The People's Health & Wellness Clinic in Barre provides a variety of services for their clients, including a number of different types of body treatments, including massage.
"We have been doing it for 19 years with no issues, so as a clinic we were very concerned," said the clinic's Peter Youngbaer.
Youngbaer is referring to an ordinance proposed by Barre City Mayor Thom Lauzon, requiring anyone who engages in massage and body work to get licensed by the city, or face fines -- even jail time.
Mayor Lauzon said he was concerned about his community following the investigation of alleged prostitution rings -- acting as health spas -- in Chittenden County and Bennington. This coincided with the opening of the Chinese Massage on Barre's South Main Street in July -- which went through the city's permitting process.
Youngbaer is a former legislator and worked on getting different professions licensed in the state. He says the Mayor over-stepped his bounds. Licensing he says is a state issue. "I was concerned about fees for us, fees being a barrier for volunteers. I thought what they proposed was overreaching in terms of what was required and I didn't think it was their purview. That's why we objected," Youngbaer said.

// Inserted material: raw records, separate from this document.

(** The example allocator places a new function above all the functions of
    the module. *)
Lemma next_addr_unused (M : Module) :
  next_addr M ∉ F_addr <$> M_functions M.
Proof.
  unfold next_addr.
  assert (Hmax : ∀ l a, a ∈ l → (a ≤ foldr N.max 0 l)%N).
  { induction l as [|b l IH]; intros a Ha; [by apply elem_of_nil in Ha|].
    simpl. apply elem_of_cons in Ha as [->|Ha]; [lia|].
    specialize (IH a Ha). lia. }
  intros Hin. specialize (Hmax _ _ Hin). lia.
Qed.

Lemma X8_witness :
  missing (st_module (initial unit_two)) ≠ []
  ∧ closed (st_module (initial unit_two)) = true
  ∧ (next_addr (st_module (initial unit_two))
     ∉ F_addr <$> M_functions (st_module (initial unit_two)))
  ∧ ∃ st',
      example_visitor (initial unit_two) = (Some SmallPtrSet_empty, st')
      ∧ st_outs st' = st_outs (initial unit_two)
      ∧ ∀ i Fn, M_functions (st_module (initial unit_two)) !! i = Some Fn →
                M_functions (st_module st') !! i = Some Fn.
Proof.
  assert (Hmissing : missing (st_module (initial unit_two)) ≠ [])
    by (vm_compute; discriminate).
  assert (Hfresh : next_addr (st_module (initial unit_two))
                   ∉ F_addr <$> M_functions (st_module (initial unit_two)))
    by apply next_addr_unused.
  split; [exact Hmissing|]. split; [reflexivity|]. split; [exact Hfresh|].
  exact (X8_no_kernel_entry_without_declared_markers DenseMapInfo_getHashValue
           "kernel-entry" "true" next_addr no_attrs (initial unit_two)
           Hmissing eq_refl Hfresh).
Defined.

(** Eight kernel entries are reported as they are stored, [k1] to [k8]; the
    ninth of [unit_nine] turns the order over ([C9_counterexample]). *)
Example eight_kernels_in_stored_order :
  ∃ st',
    example_visitor (initial unit_eight)
    = (Some (SmallStorage
               [0x9000; 0x8000; 0x7000; 0x6000; 0x5000; 0x4000; 0x3000;
                0x2000]%N), st')
    ∧ st_outs st'
      = diagnostic "k1" +:+ diagnostic "k2" +:+ diagnostic "k3"
        +:+ diagnostic "k4" +:+ diagnostic "k5" +:+ diagnostic "k6"
        +:+ diagnostic "k7" +:+ diagnostic "k8".
Proof. eexists. split; vm_compute; reflexivity. Qed.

But there was another reason Youngbaer -- who admits he did not read the proposed ordinance -- objected to the Mayor's move. "I do think that the entire profession of body workers here in Central Vermont was insulted and I thought that there was a little bit of ethnic profiling in the way the story played out here and I think both of those things were wrong," he said.
"That's ridiculous," responded Mayor Lauzon. "So when we license liquor establishments am I anti Irish? It's just ridiculous to stay it is racial profiling."
Secretary of State Jim Condos recently met with federal, state and local law enforcement officials concerning the alleged illegal activities at "health spas" and he said the conclusion was that there are laws in Vermont covering prostitution and human trafficking, which he says is a separate issue from whether massage therapists should be licensed.
WCAX attempted to talk to the owners of Chinese Massage in Barre, but Xiu Zen Bai spoke very little English and the number she gave to talk to her husband was out of service.
Mayor Lauzon said he has not talked to the business owners either. "I have absolutely no information to know whether it is or isn't. I think it is, for the most part, a legit business, but again if it were licensed you wouldn't have to ask that question would you?" he said.
The legislature did take up the issue of licensing massage therapists in 2010 at the request of a national massage therapist group. It issued a report recommending that licensing was not necessary. But Secretary of State Condos says he is willing to take another look at the issue if there is interest in the legislature.
Mayor Lauzon said he still supports state licensing for massage therapists.